-- RECORDS FOR THE EXERCISE --
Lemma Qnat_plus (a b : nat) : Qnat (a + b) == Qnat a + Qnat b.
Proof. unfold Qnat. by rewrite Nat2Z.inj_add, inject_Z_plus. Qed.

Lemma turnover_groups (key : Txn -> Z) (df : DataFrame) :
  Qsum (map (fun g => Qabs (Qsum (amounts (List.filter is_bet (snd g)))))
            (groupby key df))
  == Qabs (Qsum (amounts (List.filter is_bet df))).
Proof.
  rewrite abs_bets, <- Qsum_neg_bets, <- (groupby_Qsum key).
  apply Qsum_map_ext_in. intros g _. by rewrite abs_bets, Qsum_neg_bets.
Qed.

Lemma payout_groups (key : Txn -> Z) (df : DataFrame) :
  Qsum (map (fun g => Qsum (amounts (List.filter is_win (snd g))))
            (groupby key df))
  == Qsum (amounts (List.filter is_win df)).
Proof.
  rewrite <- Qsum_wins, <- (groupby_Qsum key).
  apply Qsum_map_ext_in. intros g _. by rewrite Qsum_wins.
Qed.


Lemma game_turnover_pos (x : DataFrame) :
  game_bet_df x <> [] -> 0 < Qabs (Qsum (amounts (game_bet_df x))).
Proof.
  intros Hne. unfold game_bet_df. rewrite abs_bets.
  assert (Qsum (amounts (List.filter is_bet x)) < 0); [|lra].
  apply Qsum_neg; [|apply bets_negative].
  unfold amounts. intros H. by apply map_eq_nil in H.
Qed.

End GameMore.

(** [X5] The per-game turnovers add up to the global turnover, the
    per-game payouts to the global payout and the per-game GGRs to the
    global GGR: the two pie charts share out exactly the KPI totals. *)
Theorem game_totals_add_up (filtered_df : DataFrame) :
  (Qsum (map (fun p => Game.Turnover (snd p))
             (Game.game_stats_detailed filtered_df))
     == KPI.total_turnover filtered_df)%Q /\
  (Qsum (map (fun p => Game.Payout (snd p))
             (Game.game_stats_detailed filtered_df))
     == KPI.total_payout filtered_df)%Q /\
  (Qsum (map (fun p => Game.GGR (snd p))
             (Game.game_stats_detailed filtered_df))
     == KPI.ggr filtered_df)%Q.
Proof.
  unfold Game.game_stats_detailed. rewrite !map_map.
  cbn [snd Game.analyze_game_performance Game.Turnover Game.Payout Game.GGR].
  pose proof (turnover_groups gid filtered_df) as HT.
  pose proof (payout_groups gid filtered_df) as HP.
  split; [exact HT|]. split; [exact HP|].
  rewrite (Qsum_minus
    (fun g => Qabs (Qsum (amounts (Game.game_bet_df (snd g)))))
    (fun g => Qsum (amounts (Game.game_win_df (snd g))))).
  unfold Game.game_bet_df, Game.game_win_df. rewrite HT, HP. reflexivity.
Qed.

-- EXERCISE --
A faithful copy of all the material is the required answer.

-- ANSWER --
Lemma Qnat_plus (a b : nat) : Qnat (a + b) == Qnat a + Qnat b.
Proof. unfold Qnat. by rewrite Nat2Z.inj_add, inject_Z_plus. Qed.

Lemma turnover_groups (key : Txn -> Z) (df : DataFrame) :
  Qsum (map (fun g => Qabs (Qsum (amounts (List.filter is_bet (snd g)))))
            (groupby key df))
  == Qabs (Qsum (amounts (List.filter is_bet df))).
Proof.
  rewrite abs_bets, <- Qsum_neg_bets, <- (groupby_Qsum key).
  apply Qsum_map_ext_in. intros g _. by rewrite abs_bets, Qsum_neg_bets.
Qed.

Lemma payout_groups (key : Txn -> Z) (df : DataFrame) :
  Qsum (map (fun g => Qsum (amounts (List.filter is_win (snd g))))
            (groupby key df))
  == Qsum (amounts (List.filter is_win df)).
Proof.
  rewrite <- Qsum_wins, <- (groupby_Qsum key).
  apply Qsum_map_ext_in. intros g _. by rewrite Qsum_wins.
Qed.


Lemma game_turnover_pos (x : DataFrame) :
  game_bet_df x <> [] -> 0 < Qabs (Qsum (amounts (game_bet_df x))).
Proof.
  intros Hne. unfold game_bet_df. rewrite abs_bets.
  assert (Qsum (amounts (List.filter is_bet x)) < 0); [|lra].
  apply Qsum_neg; [|apply bets_negative].
  unfold amounts. intros H. by apply map_eq_nil in H.
Qed.

End GameMore.

(** [X5] The per-game turnovers add up to the global turnover, the
    per-game payouts to the global payout and the per-game GGRs to the
    global GGR: the two pie charts share out exactly the KPI totals. *)
Theorem game_totals_add_up (filtered_df : DataFrame) :
  (Qsum (map (fun p => Game.Turnover (snd p))
             (Game.game_stats_detailed filtered_df))
     == KPI.total_turnover filtered_df)%Q /\
  (Qsum (map (fun p => Game.Payout (snd p))
             (Game.game_stats_detailed filtered_df))
     == KPI.total_payout filtered_df)%Q /\
  (Qsum (map (fun p => Game.GGR (snd p))
             (Game.game_stats_detailed filtered_df))
     == KPI.ggr filtered_df)%Q.
Proof.
  unfold Game.game_stats_detailed. rewrite !map_map.
  cbn [snd Game.analyze_game_performance Game.Turnover Game.Payout Game.GGR].
  pose proof (turnover_groups gid filtered_df) as HT.
  pose proof (payout_groups gid filtered_df) as HP.
  split; [exact HT|]. split; [exact HP|].
  rewrite (Qsum_minus
    (fun g => Qabs (Qsum (amounts (Game.game_bet_df (snd g)))))
    (fun g => Qsum (amounts (Game.game_win_df (snd g))))).
  unfold Game.game_bet_df, Game.game_win_df. rewrite HT, HP. reflexivity.
Qed.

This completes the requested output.